[Data entries]

• • • • •

(* ===== verification/Chunks.v ===== *)
(** * Reassembled output (src/src/reassembler.rs, [StreamChunks])

    In-order bytes, the gap markers between them and an optional stop.
    [content] is the abstract stream ([Cells]) a value stands for; the
    lemmas give each operation's effect on it. *)

From S2P Require Import Prelude Flow Cells.

Module GapMark.
Record t := mk { at_ : Z; len : Z }.
#[global] Instance eta : Eta t := mk_eta (fun g => mk (at_ g) (len g)).
#[global] Instance eq_dec : EqDecision t.
Proof. solve_decision. Defined.
End GapMark.

(** One element of a walk. *)
Inductive Chunk := Data (bs : list Z) | Gap (n : Z).

Module StreamChunks.
Import GapMark.

Record t := mk { bytes : list Z; gaps : list GapMark.t; stop : option ReassemblyStop }.
#[global] Instance eta : Eta t := mk_eta (fun s => mk (bytes s) (gaps s) (stop s)).
#[global] Instance eq_dec : EqDecision t.
Proof. solve_decision. Defined.

Definition new : t := mk [] [] None.
Definition clear (s : t) : t := new.
Definition is_empty (s : t) : bool := is_nil (bytes s) && is_nil (gaps s) && is_none (stop s).
Definition len (s : t) : Z := zlen (bytes s).
Definition push_data (data : list Z) (s : t) : t := s <| bytes ::= fun b => b ++ data |>.
Definition push_owned (data : list Z) (s : t) : t :=
  if is_nil (bytes s) then s <| bytes := data |> else push_data data s.
Definition is_empty_data (s : t) : bool := is_nil (bytes s).

(** [match gaps.last_mut() { Some(last) if last.at == at => last.len =
    last.len.saturating_add(len), _ => gaps.push(GapMark { at, len }) }]. *)
Fixpoint push_mark (gs : list GapMark.t) (at' len' : Z) : list GapMark.t :=
  match gs with
  | [] => [GapMark.mk at' len']
  | [g] => if at_ g =? at' then [g <| GapMark.len ::= fun n => sat_add n len' |>]
           else [g; GapMark.mk at' len']
  | g :: gs' => g :: push_mark gs' at' len'
  end.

• • • • •

■ Your objective: Read through the entries above and copy each line that has the string "bool" in it.

■ Task solution:
Definition is_empty (s : t) : bool := is_nil (bytes s) && is_nil (gaps s) && is_none (stop s).
Definition is_empty_data (s : t) : bool := is_nil (bytes s).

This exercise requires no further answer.